YOUR INSTRUCTIONS >>
The answer must be a single number: the count of lines below that contain the string "codingBonus".

━━ SOURCE RECORDS

(** * Genesis engine: genetic algorithm for prompt evolution

    A shallow embedding of [engines/genesis/genetic-algorithm.js] and the
    properties of its evolution loop, its fitness heuristic and its
    fail-soft genetic operators.

    Modelling conventions.
    - A JavaScript string is the list of its UTF-16 code units.
    - A JavaScript number is an exact rational ([Q]); rounding of IEEE
      doubles is not modelled.
    - The external text-generation service and [Math.random] are tapes
      supplied by the runtime; a computation threads the interaction log
      and the number of random draws, and may throw a [TypeError]. *)

From Stdlib Require Import QArith Qminmax Qabs Qround ZArith List Lia Lqa.
From Stdlib Require Import String Ascii Bool Sorted Permutation.
Import ListNotations.

(* ================================================================= *)
(** ** JavaScript strings *)

Module JSString.

Definition jsstring := list Z.

(** An ASCII literal as a sequence of code units. *)
Definition lit (s : string) : jsstring :=
  map (fun c => Z.of_N (N_of_ascii c)) (list_ascii_of_string s).

(** [result.length] *)
Definition length (s : jsstring) : Z := Z.of_nat (List.length s).

Fixpoint startsWith (s p : jsstring) : bool :=
  match p, s with
  | [], _ => true
  | _ :: _, [] => false
  | a :: p', b :: s' => (a =? b)%Z && startsWith s' p'
  end.

(** [s.includes(p)] *)
Fixpoint includes (s p : jsstring) : bool :=
  startsWith s p ||
  match s with
  | [] => false
  | _ :: s' => includes s' p
  end.

(** Canonicalisation of a code unit under the [i] flag (no [u] flag).
    A code unit outside ASCII never canonicalises to an ASCII one, so
    against the ASCII letters of the patterns below only the ASCII
    upper-casing matters. *)
Definition canonicalize (c : Z) : Z :=
  if ((97 <=? c) && (c <=? 122))%Z then (c - 32)%Z else c.

Fixpoint startsWithCI (s p : jsstring) : bool :=
  match p, s with
  | [], _ => true
  | _ :: _, [] => false
  | a :: p', b :: s' =>
      (canonicalize a =? canonicalize b)%Z && startsWithCI s' p'
  end.

(** The first alternative of [alts] that matches at the start of [s],
    as the number of code units it consumes. *)
Fixpoint matchAt (alts : list jsstring) (s : jsstring) : option nat :=
  match alts with
  | [] => None
  | p :: alts' =>
      if startsWithCI s p then Some (List.length p) else matchAt alts' s
  end.

(** [(s.match(/p1|p2|.../gi) || []).length] for non-empty literal
    alternatives: matches are taken left to right and do not overlap.
    [skip] counts the code units still covered by the last match. *)
Fixpoint matchCount (alts : list jsstring) (skip : nat) (s : jsstring) : nat :=
  match s with
  | [] => 0
  | _ :: s' =>
      match skip with
      | S k => matchCount alts k s'
      | O =>
          match matchAt alts s with
          | Some n => S (matchCount alts (Nat.pred n) s')
          | None => matchCount alts 0 s'
          end
      end
  end.

End JSString.
Import JSString.

(* ================================================================= *)
(** ** Rational helpers *)

Definition Qltb (x y : Q) : bool := negb (Qle_bool y x).


(* ================================================================= *)
(** ** The fitness heuristic *)

Module Fitness.

(** ['Begründung'], whose [ü] is the code unit 252. *)
Definition Begruendung : jsstring := lit "Begr" ++ [252%Z] ++ lit "ndung".

Definition codingPattern : list jsstring :=
  [lit "Kodierung"; lit "Code"; lit "Kategorie"].

Definition methodTerms : list jsstring :=
  [lit "induktiv"; lit "deduktiv"; lit "Ankerbeispiel";
   lit "Dimension"; lit "Eigenschaft"].

Definition idealLength : Q := 1500.

Section Score.

(** [String.prototype.toLowerCase], a built-in of the runtime. *)
Variable toLowerCase : jsstring -> jsstring.

Definition codingCount (result : jsstring) : nat :=
  matchCount codingPattern 0 result.

Definition methodScore (result : jsstring) : nat :=
  List.length
    (filter (fun t => includes (toLowerCase result) (toLowerCase t))
            methodTerms).

Definition hasStructure (result : jsstring) : bool :=
  includes result (lit "[") || includes result (lit "{").

Definition hasReasoning (result : jsstring) : bool :=
  includes result (lit "weil") || includes result (lit "da")
  || includes result Begruendung.

(** [Math.min(codingCount * 0.05, 0.2)] *)
Definition codingBonus (result : jsstring) : Q :=
  Qmin (inject_Z (Z.of_nat (codingCount result)) * 0.05) 0.2.

(** [methodScore * 0.08] *)
Definition methodBonus (result : jsstring) : Q :=
  inject_Z (Z.of_nat (methodScore result)) * 0.08.

Definition lengthRatio (result : jsstring) : Q :=
  Qabs (inject_Z (JSString.length result) - idealLength) / idealLength.

(** [Math.max(0, 0.2 - lengthRatio * 0.2)] *)
Definition lengthBonus (result : jsstring) : Q :=
  Qmax 0 (0.2 - lengthRatio result * 0.2).

(** The value of [fitness] just before the final [Math.min]. *)
Definition rawFitness (result : jsstring) : Q :=
  let fitness := 0 in
  let fitness := if hasStructure result then fitness + 0.2 else fitness in
  let fitness := fitness + codingBonus result in
  let fitness := if hasReasoning result then fitness + 0.2 else fitness in
  let fitness := fitness + methodBonus result in
  let fitness := fitness + lengthBonus result in
  fitness.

━━━━

EXPECTED ANSWER >>
2